Tantangan: Kualitas Calon dan Polarisasi Politik
Menurut Bamsoet, tantangan utama pasca-penghapusan presidential threshold adalah memastikan kualitas kandidat.
Partai politik harus mendorong munculnya capres yang memiliki visi misi jelas, agenda politik inklusif, dan kemampuan memimpin. Pemilih juga harus diedukasi untuk memilih berdasarkan kualitas, bukan popularitas semata, tegasnya.
Bamsoet juga menyoroti potensi polarisasi yang semakin tajam di tengah masyarakat.
Data Lembaga Survei Indonesia (LSI) pada 2023 menunjukkan bahwa 42% masyarakat merasa politik Indonesia semakin terpecah.
Dengan lebih banyak kandidat, risiko polarisasi ini bisa meningkat.
Indonesia yang beragam sangat rentan terhadap perpecahan jika persaingan politik tidak dikelola dengan baik, ujarnya.
Biaya Politik dan Kompleksitas Pemilu
Banyaknya kandidat juga berpotensi meningkatkan biaya politik.
Biaya kampanye, logistik, hingga kemungkinan meningkatnya praktik politik uang menjadi tantangan serius.
Dengan banyaknya pasangan calon, hampir pasti Pilpres akan berlangsung lebih dari satu putaran. Ini menambah beban biaya Pemilu bagi pemerintah, jelas Bamsoet.
Langkah Strategis Mengatasi Dampak Negatif
Untuk meminimalkan dampak negatif penghapusan presidential threshold, Bamsoet menekankan perlunya langkah-langkah strategis, seperti:
1. Regulasi Kualitas Calon: Pemerintah dan DPR perlu memperkuat regulasi untuk menetapkan standar kualitas capres.
2. Edukasi Politik Masyarakat: Pemilih harus diberi pemahaman mengenai pentingnya memilih pemimpin berkualitas.

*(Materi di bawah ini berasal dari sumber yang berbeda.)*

(** Whatever the platform answers and in whatever order requests arrive, a
    machine keeps its invariant: it is never left mid-launch, it is Ready
    exactly while it holds an authenticated guest after a successful launch, it
    owns the instance its launch receipt names, commands ran only on that
    instance, it is Stopped only with a completed Stop on record, and its ledger
    is well formed. *)
Theorem lifecycle_invariant m : reachable m -> machine_ok m.
Proof. apply reachable_ok. Qed.

(** No request trips a ledger assertion: from every reachable machine every
    well-formed request is answered, and the machine stays reachable. *)
Theorem lifecycle_never_asserts m c :
  reachable m -> wf_call c -> exists m' o, call m c = Some (m', o) /\ reachable m'.
Proof.
  intros Hr Hwf. destruct (call_ok m c (reachable_ok m Hr) Hwf) as (m' & o & Hc & _ & _).
  exists m', o. split; [done | ]. destruct Hr as [p Hs]. exists p.
  clear -Hs Hc Hwf. induction Hs as [m | m c1 o1 m1 m2 Hstep Hs IH].
  - econstructor; [by constructor | constructor].
  - econstructor; [done | by apply IH].
Qed.

(** C3: the machine refines the abstract lifecycle: each request either leaves the
    whole machine, platform included, untouched and is answered from a receipt
    or refused, or is one step of Fresh, Live, Faulted, Reaping, Gone. *)
Theorem lifecycle_refinement m c o m' :
  reachable m -> mstep m c o m' ->
  (m' = m /\ (recorded (machine_operations m) c o \/
              exists f, o = refused c f /\ refusal f)) \/
  astep (abs m) c o (abs m').
Proof.
  intros Hr Hs. destruct (mstep_ok _ _ _ _ (reachable_ok m Hr) Hs) as [_ [? | [? _]]]; auto.
Qed.

(** C19: exact replay: once a request was performed (it was not refused, and is not a
    Stop whose cleanup failed), repeating it after any further requests returns
    the very same outcome and changes nothing, the platform included. *)
Theorem replay_exact m c o m1 m2 :
  reachable m -> mstep m c o m1 ->
  (forall f, refusal f -> o <> refused c f) -> (forall f, o <> OutStop (Err f)) ->
  msteps m1 m2 -> call m2 c = Some (m2, o).
Proof.
  intros Hr Hs Hnr Hnf Hs2. pose proof (reachable_ok m Hr) as Hm.
  destruct (mstep_ok _ _ _ _ Hm Hs) as [Hm1 Heff].
  assert (Hrec : recorded (machine_operations m1) c o).
  { destruct Heff as [[-> [? | (f & -> & Hf)]] | (Ha & _ & [? | (s & -> & Hreap)])]; try done.
    - by destruct (Hnr f Hf).
    - exfalso. inversion Ha as [ | | | | a s' e Hst Heq1 Heq2 Heq3 Habs | a s' f Hst Hk]; subst.
      + unfold abs in Habs. rewrite Hreap in Habs.
        by destruct (machine_state m1), (machine_instance_id m1).
      + by apply (Hnf f). }
  apply recorded_replays; [by eapply msteps_ok | by eapply recorded_msteps].
Qed.

(** A call that holds an operation id: recorded, or a Stop being reaped. *)
Definition holds_id (l : OperationLedger) (c : Call) : Prop :=
  (exists o, recorded l c o) \/
  (exists s, c = CallStop s /\ ledger_stop l = Some (StopRecord_Reaping s)).

Lemma holds_id_flags l c :
  holds_id l c ->
  match c with
  | CallLaunch r => has_launch_id l (call_id c) = true
  | CallExecute r => has_execute_id l (call_id c) = true
  | CallStop r => has_stop_id l (call_id c) = true
  end.
Proof.
  unfold has_launch_id, has_execute_id, has_stop_id.
  intros [[o Ho] | (s & -> & Hs)]; [ | rewrite Hs; simpl; by rewrite bool_decide_true].
  destruct c, o; simpl in *; try done; rewrite Ho; [by rewrite bool_decide_true | done | ].
  simpl. by rewrite bool_decide_true.
Qed.

(** An operation id that already names a request is never reused for another one:
    any different request under that id, of the same or another kind, is
    answered with an operation conflict and changes nothing. *)
Theorem conflict_refused m c c' :
  reachable m -> holds_id (machine_operations m) c -> call_id c' = call_id c -> c' <> c ->
  call m c' = Some (m, refused c' operation_conflict).
Proof.
  intros _ Hh Hid Hne. pose proof (holds_id_flags _ _ Hh) as Hf. rewrite <- Hid in Hf.
  destruct c' as [r' | r' | r'], c as [r | r | r]; simpl in *;
    unfold launch, execute, stop, replay_launch, replay_execute, replay_stop;
    rewrite ?Hf, ?orb_true_r; try done.
  - destruct (_ || _); [done | ]. destruct Hh as [[[] Ho] | (? & ? & _)]; try done.
    simpl in Ho. rewrite Ho. simpl. rewrite bool_decide_false by congruence.
    by rewrite bool_decide_false by congruence.
  - destruct (_ || _); [done | ]. destruct Hh as [[[] Ho] | (? & ? & _)]; try done.
    simpl in Ho. rewrite Hid, Ho. simpl. by rewrite bool_decide_false by congruence.
  - destruct (_ || _); [done | ]. destruct Hh as [[[] Ho] | (s & [= <-] & Ho)]; try done.
    + simpl in Ho. rewrite Ho. by rewrite bool_decide_false by congruence.
    + rewrite Ho. by rewrite bool_decide_false by congruence.
Qed.

(** Evidence: a launch performed on a new machine reports a prefix of the one
    milestone order; success reports all of it, then the first command and
    Ready, echoes the request's identities and dimensions and leaves the machine
    Ready; failure adds the rollback, claims completed cleanup exactly when the
    rollback succeeded, and leaves the machine Failed. *)
Theorem launch_evidence m r m' o :
  machine_state m = State_New -> machine_operations m = ledger_default ->
  launch m r = Some (m', o) ->
  exists n, launch_trail (take (S n) LAUNCH_MILESTONES) o /\
  match o with
  | Ok ready => n = 6%nat /\ machine_state m' = State_Ready /\
      ready_operation_id ready = launch_operation_id r /\
      ready_instance_id ready = launch_instance_id r /\
      ready_generation_id ready = generation_id (launch_generation r) /\
      ready_machine ready = generation_machine (launch_generation r)
  | Err f => machine_state m' = State_Failed /\ launch_failure_kind (failure_kind f) = true
  end.
Proof.
  intros Hst Hops. unfold launch. rewrite Hops. simpl.
  rewrite bool_decide_false by (rewrite Hst; tauto).
  destruct (perform_launch m r) as [m1 o1] eqn:Hp.
  destruct (perform_launch_spec _ _ _ _ Hp) as (Hops1 & _ & (n & Ht & Hn) & Hout).
  rewrite Hops1, Hops. simpl. intros [= <- <-]. exists n. split; [done | ]. simpl.
  destruct o1; [ | by destruct Hout as (? & _ & ?)].
  specialize (Hn eq_refl). by destruct Hout as (? & _ & ?).
Qed.

(** A Stop that was admitted and whose cleanup failed is the only request that can
    still make progress: that same Stop either completes or stays reaping, and
    every other request leaves the machine unchanged. *)
Theorem reaping_exclusive m s c o m' :
  reachable m -> ledger_stop (machine_operations m) = Some (StopRecord_Reaping s) ->
  mstep m c o m' ->
  m' = m \/ (c = CallStop s /\ (abs m' = A_Gone s \/ abs m' = A_Reaping s)).
Proof.
  intros Hr Hs Hstep. pose proof (reachable_ok m Hr) as Hm.
  destruct (mstep_ok _ _ _ _ Hm Hstep) as [_ [[-> _] | (Ha & _)]]; [by left | right].
  rewrite (abs_reaping m s Hm Hs) in Ha.
  inversion Ha as [ | | | | a s' e Hst Heq1 Heq2 Heq3 Habs | a s' f Hst Hk Heq1 Heq2 Heq3 Habs];
    inversion Hst; subst; auto.
Qed.

(** Retention is bounded: a machine never holds more than
    [MAX_OPERATION_RECEIPTS] receipts, the byte counter is exactly the sum of the
    receipts' sizes, and it never exceeds [MAX_OPERATION_RECEIPT_BYTES]. *)
Theorem receipts_bounded m :
  reachable m ->
  Z.of_nat (size (ledger_executes (machine_operations m)) +
            length (option_list (ledger_launch (machine_operations m))) +
            length (option_list (ledger_stop (machine_operations m)))) <= MAX_OPERATION_RECEIPTS /\
  ledger_retained_execute_bytes (machine_operations m) =
    retained_sum (ledger_executes (machine_operations m)) /\
  retained_sum (ledger_executes (machine_operations m)) <= MAX_OPERATION_RECEIPT_BYTES.
Proof.
  intros Hr. destruct (reachable_ok m Hr) as [[_ _ _ Hc Hs Hb] _].
  unfold MAX_EXECUTE_RECEIPTS in Hc. rewrite <- Hs. split_and!; [ | done | lia].
  destruct (ledger_launch _), (ledger_stop _); simpl; lia.
Qed.

(** Output retention: what one command returns is exactly the first
    [limit_output] bytes of its standard output followed by its standard error;
    the status is the platform's unless something was cut, and then it is
    [OutputLimit]. *)
Theorem bounded_output_prefix (x : PlatformExecution) (r : Execute) :
  wf_limits (execute_limits r) ->
  let '(status, out, err) := bounded_output x r in
  let limit := Z.to_nat (limit_output (execute_limits r)) in
  out ++ err = take limit (execution_stdout x ++ execution_stderr x) /\
  out = take limit (execution_stdout x) /\
  status = (if bool_decide (length (execution_stdout x ++ execution_stderr x) <= limit)%nat
            then execution_status x else ExitStatus_OutputLimit).
Proof.
  intros [_ Hlim]. unfold bounded_output, saturating_add, saturating_sub, len.
  rewrite length_app.
  destruct (Z.gtb_spec (USIZE_MAX `min` (Z.of_nat (length (execution_stdout x)) +
    Z.of_nat (length (execution_stderr x)))) (limit_output (execute_limits r))) as [Hgt | Hle].
  - rewrite bool_decide_false by lia. split_and!; [ | done | done].
    rewrite take_app, length_take. f_equal. f_equal. lia.
  - assert (Z.of_nat (length (execution_stdout x)) + Z.of_nat (length (execution_stderr x))
      <= limit_output (execute_limits r)) by (unfold USIZE_MAX, U64_MAX in Hle; lia).
    rewrite bool_decide_true by lia. rewrite !take_ge by (rewrite ?length_app; lia). done.
Qed.
End properties.

(** A machine over the shipped adapter: never launched, or launched and failed. *)
Definition unavailable_ok (m : Machine UnavailablePlatform) : Prop :=
  machine_ok m /\ (machine_state m = State_New \/ machine_state m = State_Failed) /\
  (forall x, ledger_launch (machine_operations m) = Some x -> is_ok (launch_record_outcome x) = false).

Lemma unavailable_ok_new : unavailable_ok machine_new.
Proof. split_and!; [apply machine_ok_new | by left | done]. Qed.

Lemma unavailable_launch_fails (m : Machine UnavailablePlatform) r m' o :
  perform_launch m r = (m', o) -> is_ok o = false.
Proof. by intros [= <- <-]. Qed.

Lemma unavailable_stop_fails (m : Machine UnavailablePlatform) s m' o :
  continue_stop m s = Some (m', o) -> is_ok o = false.
Proof.
  unfold continue_stop, perform_stop.
  destruct (validate_stop m s); simpl; by intros [= <- <-].
Qed.

Definition outcome_ok (o : Outcome) : bool :=
  match o with OutLaunch x => is_ok x | OutExecute x => is_ok x | OutStop x => is_ok x end.

(** The adapter succeeds at nothing that is not already on record. *)
Lemma unavailable_outcome (m : Machine UnavailablePlatform) c o m' :
  call m c = Some (m', o) -> recorded (machine_operations m) c o \/ outcome_ok o = false.
Proof.
  destruct c as [r | r | r]; simpl.
  - unfold launch. destruct (replay_launch _ r) as [[x | ] | []] eqn:Hrep.
    + intros [= <- <-]. left. by apply replay_launch_recorded.
    + case_bool_decide; [by intros [= <- <-]; right | ].
      destruct (ensure_launch_capacity _); [ | by intros [= <- <-]; right].
      destruct (perform_launch m r) as [m1 x] eqn:Hp. apply unavailable_launch_fails in Hp.
      destruct (record_launch _ _ _); intros [= <- <-]. by right.
    + by intros [= <- <-]; right.
  - unfold execute. destruct (replay_execute _ r) as [[x | ] | []] eqn:Hrep.
    + intros [= <- <-]. left. by apply replay_execute_recorded.
    + destruct (validate_execute m r); [ | by intros [= <- <-]; right].
      destruct (ensure_execute_capacity _ _); [ | by intros [= <- <-]; right].
      unfold perform_execute. destruct (machine_guest m); simpl;
        destruct (record_execute _ _ _); intros [= <- <-]; by right.
    + by intros [= <- <-]; right.
  - unfold stop. destruct (replay_stop _ r) as [[ | | x] | []] eqn:Hrep.
    + destruct (validate_stop m r); [ | by intros [= <- <-]; right].
      destruct (admit_stop _ _); [ | done].
      destruct (continue_stop _ r) as [[m1 x] | ] eqn:Hc; [ | done].
      intros [= <- <-]. right. by apply unavailable_stop_fails in Hc.
    + destruct (continue_stop _ r) as [[m1 x] | ] eqn:Hc; [ | done].
      intros [= <- <-]. right. by apply unavailable_stop_fails in Hc.
    + intros [= <- <-]. left. by apply replay_stop_complete.
    + by intros [= <- <-]; right.
Qed.

Lemma unavailable_recorded m c o :
  unavailable_ok m -> recorded (machine_operations m) c o -> outcome_ok o = false.
Proof.
  intros ([_ Hok] & Hst & Hlx) Hrec. unfold state_ok in Hok.
  destruct Hst as [Hst | Hst]; rewrite Hst in Hok.
  { destruct Hok as (_ & _ & Hops). rewrite Hops in Hrec. by destruct c, o. }
  destruct Hok as ([x (HL & _ & Hx & _)] & Hs), c, o; simpl in *; try done.
  - by apply (Hlx _ Hrec).
  - rewrite Hx in Hrec; [done | by apply Hlx].
  - destruct Hs as [Hn | (s & Hs & _)]; congruence.
Qed.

3. Peningkatan Kapasitas Partai Politik: Partai harus membina kadernya agar mampu menjadi pemimpin yang kompeten dan berintegritas.
4. Transparansi Dana Kampanye: Langkah ini penting untuk mencegah penyalahgunaan dana politik.
Demokrasi yang sehat tidak hanya membutuhkan kebebasan politik, tetapi juga tanggung jawab untuk memastikan pemimpin yang terpilih memiliki kapasitas memimpin bangsa, pungkas Bamsoet.
Keputusan MK ini memang membawa perubahan besar dalam lanskap politik Indonesia.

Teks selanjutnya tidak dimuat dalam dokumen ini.